**Work request**
Below are some records; quote exactly the lines from the one that contains "- unfold checkHealth, request." through the one that contains "apply (failure_is_never_success (Some", inclusive, and no others.
+ + + + + + +
(** X12: the calls that answer with a boolean never report success for a
    request that failed: with no usable response [loadModel], [unloadModel],
    [stopProcessing] and [deletePrompt] return [false] and so does
    [checkHealth]; and [true] comes only from an [ok] response whose body
    has [success: true], or [status: 'healthy'] for the health check. *)
Theorem failure_is_never_success (r : option HttpResponse) :
  (request r = None ->
   loadModel r = VBool false /\ unloadModel r = VBool false /\
   stopProcessing r = VBool false /\ deletePrompt r = VBool false /\
   checkHealth r = false) /\
  (stopProcessing r = VBool true ->
   exists o, r = Some {| ok := true; json := Some (VObj o) |} /\
             o !! "success" = Some (VBool true)) /\
  (checkHealth r = true ->
   exists o, r = Some {| ok := true; json := Some (VObj o) |} /\
             o !! "status" = Some (VStr "healthy")).
Proof.
  split; [|split].
  - intros Hr. unfold loadModel, unloadModel, deletePrompt, stopProcessing,
      checkHealth. rewrite Hr. repeat split.
  - unfold stopProcessing, request.
    destruct r as [[[] [[| | | | |o]|]]|]; try discriminate.
    cbn [ok json].
    destruct (o !! "success") as [[]|] eqn:Hs; try discriminate;
      intros H; exists o; (split; [reflexivity|congruence]).
  - unfold checkHealth, request.
    destruct r as [[[] [[| | | | |o]|]]|]; try discriminate.
    cbn [ok json].
    destruct (o !! "status") as [[| | |s| |]|] eqn:Hs; try discriminate.
    intros H. exists o. split; [reflexivity|].
    apply String.eqb_eq in H. congruence.
Qed.

Lemma failure_is_never_success_witness :
  loadModel (Some {| ok := false; json := Some (VObj {[
      "success" := VBool true ]}) |}) = VBool false.
Proof.
  apply (failure_is_never_success (Some {| ok := false; json := Some (VObj {[
      "success" := VBool true ]}) |})).
  reflexivity.
Defined.

Variable String_of : Value -> string.
Variable null_property_message : string.

Local Abbreviation api_request := (Api.request String_of null_property_message).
+ + + + + + +
**Solution for this exercise**
  - unfold checkHealth, request.
    destruct r as [[[] [[| | | | |o]|]]|]; try discriminate.
    cbn [ok json].
    destruct (o !! "status") as [[| | |s| |]|] eqn:Hs; try discriminate.
    intros H. exists o. split; [reflexivity|].
    apply String.eqb_eq in H. congruence.
Qed.

Lemma failure_is_never_success_witness :
  loadModel (Some {| ok := false; json := Some (VObj {[
      "success" := VBool true ]}) |}) = VBool false.
Proof.
  apply (failure_is_never_success (Some {| ok := false; json := Some (VObj {[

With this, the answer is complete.